Authors: Renato Huzak (Hasselt Univ., Diepenbeek, Belgium)
         Pavao Mardesic (Univ. Bourgogne Europe, France)
         Maja Resman (Univ. of Zagreb, Croatia)
         Vesna Zupanovic (Univ. of Zagreb, Croatia)

Abstract:
We consider generic  analytic 1-parameter unfoldings of saddle-node
germs of analytic vector fields on the real line, their time-one maps and the
Lebesgue measure of $\varepsilon$-neighborhoods of the orbits of these time-one maps.
The box dimension of an orbit gives the asymptotics of the principal term of this
Lebesgue measure and it is known that it is discontinuous at bifurcation parameters.

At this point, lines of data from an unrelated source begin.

(* ===== verification/Prelude.v ===== *)
(** * go-rate-limit: a verification development

    The program is a Go rate-limiting library.  A caller builds a policy and a
    key, makes a request, and asks a service to admit it; the service calls a
    backend and normalizes what comes back; the backend keeps one state per
    policy and key and runs one of four algorithms on it (token bucket, fixed
    window, sliding window, concurrency leases).  This library models the root
    package, the in-memory, PostgreSQL and Valkey backends, the adapters and the
    reference model of the test kit as executable definitions and proves what each
    part promises to the next.

    ** Files, in dependency order, and the sources they model

    - [Prelude]: machine integers ([u64], [i64] and the double words of
      math/bits), the effect monad [M] (a world, a result or a panic), interface
      values, tactics and hint databases.
    - [Float64]: IEEE doubles as the programs use them (Go's seconds, the numbers
      of Lua), with exactness within 53 bits.
    - [GoTime], [GoHash]: the parts of Go's [time], [hash/fnv], [crypto/sha256]
      and [encoding/hex] that the sources call.
    - [Errors]: errors.go, strict_errors.go.  Error values, [errors.Is], texts,
      the closed set of declarations a strict service trusts.
    - [Keys]: key.go.  [Policy]: policy.go, request.go, decision.go,
      observation.go and the value types of lease.go.
    - [Backend]: the interfaces of service.go, strict_service.go, lease.go,
      batch.go and atomic_batch.go as records of operations on a world.
    - [Service]: service.go, lease.go, batch.go.
    - [StrictService]: strict_service.go, strict_lease.go.  [StrictFacts],
      [StrictBatch] and [StrictLeases] hold the documented result tables
      ([admit_verdict], [acquire_verdict]) and the theorems that the code
      implements them.
    - [AtomicBatch]: atomic_batch.go.
    - [MemoryState]: the per-key state and the algorithms of memory/store.go;
      [TokenBucket], [Windows], [SlidingWindow] and [MemoryLeases] prove them
      against ideal models (a rational bucket, the history of grants, the
      weights of leases).
    - [MemoryStore]: shards and the store of memory/store.go; [StoreFacts] proves
      the quota, eviction, frame and interleaving theorems.
    - [MemoryStrict]: memory/strict.go.  [MemoryContract] states the strict
      backend contract as a type class, proves that a strict service over any
      instance never reports an unknown outcome, and that the in-memory store is
      an instance.
    - [PgState]: the persisted row of postgres/state.go and its strict and
      released mutators.  [PgTokens] and [PgRows] prove that strict admission
      keeps rows sound, [PgAgree] that it agrees with the in-memory backend,
      [PgLeases] the same of leases.
    - [GoJson]: the parts of [encoding/json] the row envelope uses (the grammar,
      strings, numbers, struct decoding); [JsonFacts]: parsing inverts printing,
      for every document and also when members are reordered.
    - [PgCodec]: [encodeState] and [decodeState] of postgres/state.go; [PgWire]:
      rows survive the [jsonb] column.
    - [PgStore]: postgres/store.go, native.go, lease.go and strict.go: the
      transactions, the error classification and the methods, strict and released.
    - [PgLaws]: what the package relies on in PostgreSQL, as a type class;
      [PgOutcomes]: the outcomes of the strict calls of every database that obeys
      it, and that transactions end; [PgHistory]: the rows of a key, through the
      encoding and the time to live, decide as the in-memory backend does.
    - [Rfc3339]: Go's [time.Time] as JSON, with calendar dates; [PgAtomic]:
      postgres/atomic.go and migration.go: the intent of a command, its receipt
      and the transaction; [PgReceipts]: intents are injective and receipts are
      read back; [PgBatch]: what a batch decides and that its receipt replays;
      [PgCommands]: what an atomic batch relies on in PostgreSQL, as a type class,
      and the outcome of its transaction; [PgRetries]: commands take effect once.
    - [Reference]: ratelimittest/reference.go, strict.go and clock.go, with the
      rationals of math/big; [ReferenceFacts]: the in-memory backend answers as
      the reference model does.
    - [GoNet]: the parts of net, net/netip and strings the adapters call.
    - [Lua]: the Lua 5.1 library functions of the scripts; [ValkeyServer]: the
      commands of a key as a monad of programs, the server as a class with laws
      and a weakest precondition, and a server in memory.
    - [ValkeyScripts]: the scripts of valkey/scripts.go, statement by statement;
      [ValkeyStore]: valkey/store.go, native.go, lease.go and strict.go.
    - [ValkeyState], [ValkeyTokens], [ValkeyWindows], [ValkeySliding] relate the
      hash of a key to a PostgreSQL row and each algorithm of the script to that
      of the row; [ValkeyAdmit] is the whole admission, on the server and through
      the client; [ValkeyHistory] the histories of a key and its expiry;
      [ValkeyLeases] acquisition and release.
    - [ClientIP] and [Http]: adapters/http; [Queue]: adapters/queue; [Rpc]:
      ratelimitrpc; [Telemetry]: adapters/authentication, slog and otel.

    ** Modelling conventions

    A [uint64] or [int64] is a [Z] and every operation that can wrap is written
    with its wrap.  A [time.Time] is an instant in nanoseconds with a location;
    monotonic readings are not modelled.  Code that calls contexts, clocks,
    observers or backends runs in [M W] for an arbitrary world [W], so a theorem
    holds for every implementation and every interleaving with cancellation.  A
    Go map is a [gmap]; a loop over a map is a fold whose result does not depend
    on the order.  A goroutine that waits for a lock lets others run: waiting is a
    parameter of the model, and the store theorems assume of it only that it runs
    operations of the store (or keeps the invariant they keep).  Waiting always
    ends in the model, so deadlock is not a claim of any theorem.  Division by zero
    gives 0 in [Z] where Go panics; every divisor is a period, a capacity or a
    segment width, which is positive for a validated policy, and the theorems are
    about those.  Advisory locks of PostgreSQL are cooperative: the laws say that a
    row does not change while its lock is held, which is so for every method of the
    package but [Cleanup] (it deletes expired rows without the lock).

    ** What the theorems show

    - Construction and validation accept exactly what is documented (policies,
      requests, keys, atomic commands, store options).
    - A token bucket never grants more than its rate allows over any history, and
      equals the ideal bucket whenever the [uint64] sum of a refill does not
      wrap; its [RetryAfter] and [Reset] are exact to the microsecond.  When the
      sum wraps by less than the cost, the request is refused although the ideal
      bucket grants it.
    - Fixed windows decide exactly by the grants of their window; the ring of 16
      sliding segments decides exactly by the grants of the counted segments.
      One theorem exhibits the limit granted twice within a period.
    - Lease weights never exceed the limit in any reachable state; acquisition is
      exact and idempotent and release is its inverse.
    - Shard operations touch one key and evict only idle ones; the store never
      holds more than its configured keys, under every interleaving.
    - The strict service grants only with a justification, never dispatches a
      dead or invalid request, isolates observers, returns bounded ordered batch
      errors, and treats atomic batches as all or nothing.
    - Over the in-memory store, end to end, no admission ends in an unknown
      outcome.
    - The strict PostgreSQL mutators never refuse a row they wrote, with clocks
      that run backwards and revisions that change the limits; their token bucket
      is the ideal bucket at any rate; on the same history of one policy they
      return the decisions of the in-memory backend, field by field; acquisition on
      a row is acquisition on the leases it stands for.  One theorem exhibits a first lease
      before 1970 that is moved to the epoch.
    - A strict PostgreSQL call is atomic: its outcome is unknown, or refused
      without a trace, or decided on the row that was visible when the call had its
      lock, with exactly the successor visible; every transaction of a strict call
      ends, panics included, and every transaction of a released call whose lock
      statements return; a row is read back field by field as it was written; and a
      whole history of one policy through the database, with rows that expire, is
      an in-memory history.
    - An atomic command is bound to its intent: two commands have the same intent
      document only if they agree in everything but the time.  The receipt of a
      batch fits its column and gives a retry the answer of the first attempt.
      Through the database a batch publishes all of its rows or none, together
      with its record, and a command that has a record never debits again.
    - On histories over a catalog of policies, with room for their keys, the
      in-memory backend answers as the rational reference model of the test kit,
      unless a refill wraps or a sliding window is charged in the segment of the
      epoch.  One theorem exhibits the epoch segment that the reference model
      overlooks.
    - The strict admission script of Valkey, on every server that obeys the laws
      of its commands, is the PostgreSQL mutator on the row the hash stands for,
      with the same decision and successor; through the client the outcome is that
      decision, an ended context or an unknown outcome; histories of a key that
      does not expire are in-memory histories.  One theorem exhibits a drained
      burst that returns because its key expires too early.  The strict
      acquisition script is the PostgreSQL acquisition on the leases of the hash,
      and the strict release script takes away exactly the lease it names.
    - The HTTP, queue and RPC middlewares call the handler only after an allowed
      decision, answer rejections as documented, and every other answer has its
      cause; the client address is the rightmost hop outside the configured proxy
      networks, whatever a client writes in front of it; headers are exact; an
      admission of a valid request logs one record, of the returned decision.

    ** Bounds and fuel

    Every loop is structural on a list, a map or a string, except for the JSON
    parser and the decimal printers: [parse] starts with fuel from the length of
    its input, and [parse_enough] shows that it never runs out; 20 digits are
    enough for any 64-bit integer, and [integer] of [Lua] takes its digits from
    the size of the number; the trimming loops of [GoNet] take theirs from the
    length of the string.  The theorems on the Valkey scripts ask that no number
    computed from a time leave the 53 bits of a double ([exact_time],
    [leasable]): until the year 2255 less the refill time or the lease of the
    policy; those on leases also ask for a clock after 1970, because the scan
    starts from expiry 0.  Time ranges ([window_time], [refill_fits]) are
    hypotheses of the theorems that need arithmetic not to wrap; they hold for
    times between 1970 and 2100 and periods up to decades.  The agreement of the backends asks that a
    sliding period be a multiple of 16 microseconds: the in-memory ring divides
    the period in nanoseconds and the row divides it in microseconds, and only
    then are the segments the same.

    ** Not modelled

    The conformance suite of the test kit, whose content is stated as theorems
    about the backends.  The databases behind pgx and valkey-go, the network, the
    process clock and time zones are parameters. *)

From Stdlib Require Export ZArith Lia.
From stdpp Require Export base gmap strings list fin_maps numbers pretty sorting.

To recover continuous dependence of the asymptotics on the parameter,
here we expand asymptotically the Lebesgue measure of $\varepsilon$-neighborhoods of
orbits of time-one maps in a Chebyshev system, uniformly with respect to the
bifurcation parameter.
We use Ecalle-Roussarie-type compensators.
We show how the number of fixed points of the time-one map born in the universal
analytic unfolding of the parabolic point
corresponds to the number of  terms vanishing in
this uniform expansion of the Lebesgue measure of $\varepsilon$-neighborhoods of orbits. 

Submitted February 21, 2025. Published June 10, 2025.
Math Subject Classifications: 37G10, 34C23, 28A80, 37C45, 37M20.
Key Words: Unfoldings; epsilon-neighborhoods; compensators; Chebyshev scale.